İnsanların alanlarının daraltılmasını sevmem.. hele biri bunu benim için düşünerek yapıyorsa pek uygunsuz bir davranış olarak görürüm bunu.. uyuz olurum içten içe, sonra yavaş yavaş o daraltılan yerden çekilir, kendimi uçsuz bucaksız bozkırlara atarım…
Nedendir bilinmez, özgürlük kavramı ya “at” ile ya da “bulutlar” ile özdeşleştirilir.. Belki de bunu sadece bir takım insanlar yapar.. -ben de yapmışımdır… ne olacak lan!-
Az önce düşünürken uçsuz bucaksız bozkırları ya da ovaları… çok saçma geldi.. Ben öyle özgürlüğün, afedersin götüne koyayım… Özgür olma hali, durumu neyse böyle bir şey değildir diye geçirdim içimden…
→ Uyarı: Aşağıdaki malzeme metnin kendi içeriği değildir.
Lemma filter_one (l : list Z) d : NoDup l → d ∈ l → filter (λ x, x = d) l = [d].
Proof.
  induction 1 as [|x l Hx Hl IH]; [by intros ?%elem_of_nil|]. rewrite filter_cons. intros [->|Hd]%elem_of_cons.
  - rewrite decide_True by done. f_equal. clear -Hx. induction l as [|y l IH]; [done|]. rewrite filter_cons, decide_False; [apply IH|]; set_solver.
  - rewrite decide_False by (intros ->; done). by apply IH.
Qed.
Lemma filter_recipients g p d : core_ok g d →
  filter (λ x, x = d) (destinations g p) = if bool_decide (NetPacket.receiver p = d ∨ NetPacket.receiver p = BROADCAST) then [d] else [].
Proof.
  intros Hd. unfold destinations. destruct (Z.eqb_spec (NetPacket.receiver p) BROADCAST) as [Hb|Hb].
  - rewrite bool_decide_true by auto. apply filter_one.
    + apply NoDup_fmap; [intros ? ?; lia | apply NoDup_seq].
    + apply list_elem_of_fmap. exists (Z.to_nat d). unfold core_ok in Hd. rewrite elem_of_seq. lia.
  - rewrite filter_cons. case_decide as Hx; [rewrite bool_decide_true by auto; by rewrite Hx | by rewrite bool_decide_false by naive_solver].
Qed.
Lemma send_given b s core p s' d : core_ok (Network.cfg s) d → sent_to s (content p) (recipients s p) s' →
  given b s' d = given b s d ++ filter (has_callback b) (sent d [Send core p]).
Proof.
  intros Hd (_ & _ & Hn & Hc & _ & _ & Hq). unfold given, called_at, netQueue_at. rewrite Hn, Hc, Hq by done.
  unfold recipients. rewrite filter_recipients by done. rewrite filter_app, app_assoc. f_equal. unfold sent. cbn [omap list_omap].
  by case_bool_decide.
Qed.
(** The first packet of a queue is handed over. *)
Lemma handed_given s s' core p l b d : core_ok (Network.cfg s) d → queue_at s core = p :: l →
  (∀ x, core_ok (Network.cfg s) x → queue_at s' x = if decide (x = core) then l else queue_at s x) →
  content <$> called_at s' d = (content <$> called_at s d) ++ (if decide (d = core ∧ callback (NetPacket.type p) = true) then [content p] else []) →
  content <$> netQueue_at s' d = (content <$> netQueue_at s d) ++ (if decide (d = core ∧ callback (NetPacket.type p) = false) then [content p] else []) →
  given b s' d = given b s d.
Proof.
  intros Hd Hp Hq Hc Hn. unfold given. rewrite Hq by done. destruct (decide (d = core)) as [->|Hdc].
  - rewrite Hp, fmap_cons, filter_cons. destruct b; cbv iota; rewrite ?Hc, ?Hn; destruct (decide (has_callback _ _)) as [Hb|Hb]; unfold has_callback in Hb; cbn in Hb;
      first [rewrite decide_True by done | rewrite decide_False by naive_solver]; rewrite ?app_nil_r, <- ?app_assoc; done.
  - destruct b; cbv iota; rewrite ?Hc, ?Hn; rewrite decide_False by tauto; by rewrite app_nil_r.
Qed.
Lemma pull_spec core s : inv s → core_ok (Network.cfg s) core → wps never (Network.pull fuel callback core) s
  (λ _ s', inv s' ∧ Network.cfg s' = Network.cfg s ∧ (∀ ty, diam s' ty = diam s ty) ∧ ∀ b d, core_ok (Network.cfg s) d → given b s' d = given b s d).
Proof.
  intros Hs Hcore. unfold Network.pull, Network.recv. wstep. wstep. wstep. wstep. unfold id.
  destruct (at_core_spec (Network.m_queue s) core) as (l & Hl & Hl' & Hput); [rewrite (inv_queues _ Hs); unfold core_ok in Hcore; lia|].
  eapply wps_lift_ok; [exact Hl|]. destruct l as [|p l]; [by wstep; wstep|]. wstep. eapply wps_lift_ok; [apply Hput|]. wstep. wstep. wstep. wstep. wstep.
  assert (Hql : queue_at s core = p :: l) by (unfold queue_at; by rewrite Hl').
  destruct (inv_packets _ Hs core p Hcore) as [Hr Hp]; [rewrite Hql; left|].
  set (s1 := Network.set_queues _ s). assert (Hq : ∀ x, core_ok (Network.cfg s) x → queue_at s1 x = if decide (x = core) then l else queue_at s x).
  { intros x Hx. unfold queue_at, s1. cbn. case_decide as Hxd.
    - subst. rewrite list_lookup_insert_eq; [done|]. by eapply lookup_lt_Some.
    - rewrite list_lookup_insert_ne; [done|]. unfold core_ok in *. lia. }
  assert (Hs1 : inv s1).
  { pose proof Hs as []. split; try done.
    - cbn. by rewrite length_insert.
    - intros x q Hx. change (Network.cfg s1) with (Network.cfg s) in *. rewrite Hq by done. case_decide; [subst x|auto].
      intros Hin. apply inv_packets0; [done|]. rewrite Hql. by right. }
  destruct Hp as [Hps Hp']. wstep. wstep; [|unfold core_ok in Hps; change (Network.cfg s1) with (Network.cfg s) in *; lia].
  rewrite Hr, Z.eqb_refl. wstep. wstep. cbn [negb andb]. wstep. eapply wps_mono; [by apply receive_spec; [done | done | split]|].
  intros p2 s2 [Hp2 (Hs2 & Hg2 & Hq2 & Hn2 & Hc2 & _ & Hm2)]. assert (Hty : NetPacket.type p2 = NetPacket.type p) by (by injection Hp2).
  assert (Hq3 : ∀ s3, Network.m_queue s3 = Network.m_queue s2 → ∀ x, core_ok (Network.cfg s) x → queue_at s3 x = if decide (x = core) then l else queue_at s x).
  { intros s3 Hs3 x Hx. rewrite <- Hq by done. unfold queue_at. by rewrite Hs3, Hq2. }
  wstep. rewrite Hty. destruct (callback (NetPacket.type p)) eqn:Hcb.
  - wstep. wstep. split_and!; [|done|done|].
    + pose proof Hs2 as []. by split.
    + intros b d Hd. apply (handed_given _ _ core p l); [done | done | by apply Hq3 | |].
      * unfold called_at. cbn. rewrite Hc2, filter_app, filter_cons. change (Network.called s1) with (Network.called s). cbn. rewrite !fmap_app. f_equal.
        destruct (decide (core = d)) as [->|]; [rewrite decide_True by done | rewrite decide_False by naive_solver; done]. cbn. by rewrite Hp2.
      * unfold netQueue_at. cbn. rewrite Hn2, Hcb, decide_False by (by intros []). by rewrite app_nil_r.
  - wstep. wstep. wstep. unfold id.
    destruct (at_core_spec (Network._netQueue s2) core) as (k & Hk & Hk' & Hput'); [rewrite (inv_netQueues _ Hs2), Hg2; change (Network.cfg s1) with (Network.cfg s); unfold core_ok in Hcore; lia|].
    eapply wps_lift_ok; [exact Hk|]. wstep. eapply wps_lift_ok; [apply Hput'|]. wstep. wstep. split_and!; [|done|done|].
    + pose proof Hs2 as []. split; try done. cbn. by rewrite length_insert.
    + intros b d Hd. apply (handed_given _ _ core p l); [done | done | by apply Hq3 | |].
      * unfold called_at. cbn. rewrite Hc2, Hcb, decide_False by (by intros []). by rewrite app_nil_r.
      * unfold netQueue_at. cbn. destruct (decide (d = core)) as [->|Hdc].
        -- rewrite list_lookup_insert_eq by (by eapply lookup_lt_Some). rewrite decide_True by done. change (Network._netQueue s) with (Network._netQueue s1).
           rewrite <- Hn2, Hk'. cbn. by rewrite fmap_app, <- Hp2.
        -- rewrite list_lookup_insert_ne by (unfold core_ok in *; lia). rewrite decide_False by tauto. by rewrite Hn2, app_nil_r.
Qed.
Özgürlük dediğin şey, bağlı olmama durumu olabilir mi sadece? Belki de istediğinde bağlı olabilmek.. Neyse kavramın kendisi ile çok oynamayalım. Mevzumuzun kendisi kavramı tanımlamak değil…
İnsanların sahip oldukları alanı kullanmalarına engel olmamak ve hatta gerekirse alan açmak demek üzereydim… Bunu yapmadan olmaz. Kişi kendini ifade etmiyorsa, ne önemi var o kişinin ya da o kişinin etrafında bulunup o kişiye bakanların.. -Bir önemi vardır mutlaka ama o önem, bu önem.. önem önem.. işte bu cümle kadardır önem.-
Bu yazının kendisi gibi bir şey oluyor hep bu konuştuklarım… hepsi yarım hepsi bir öyle böyle…
*he lan birde kuş var… özgürlük dediğimizde.. hayvan hayvan konuşuyoruz işte böyle hep..
Hiç yorum yok:
Yorum Gönder
Bence...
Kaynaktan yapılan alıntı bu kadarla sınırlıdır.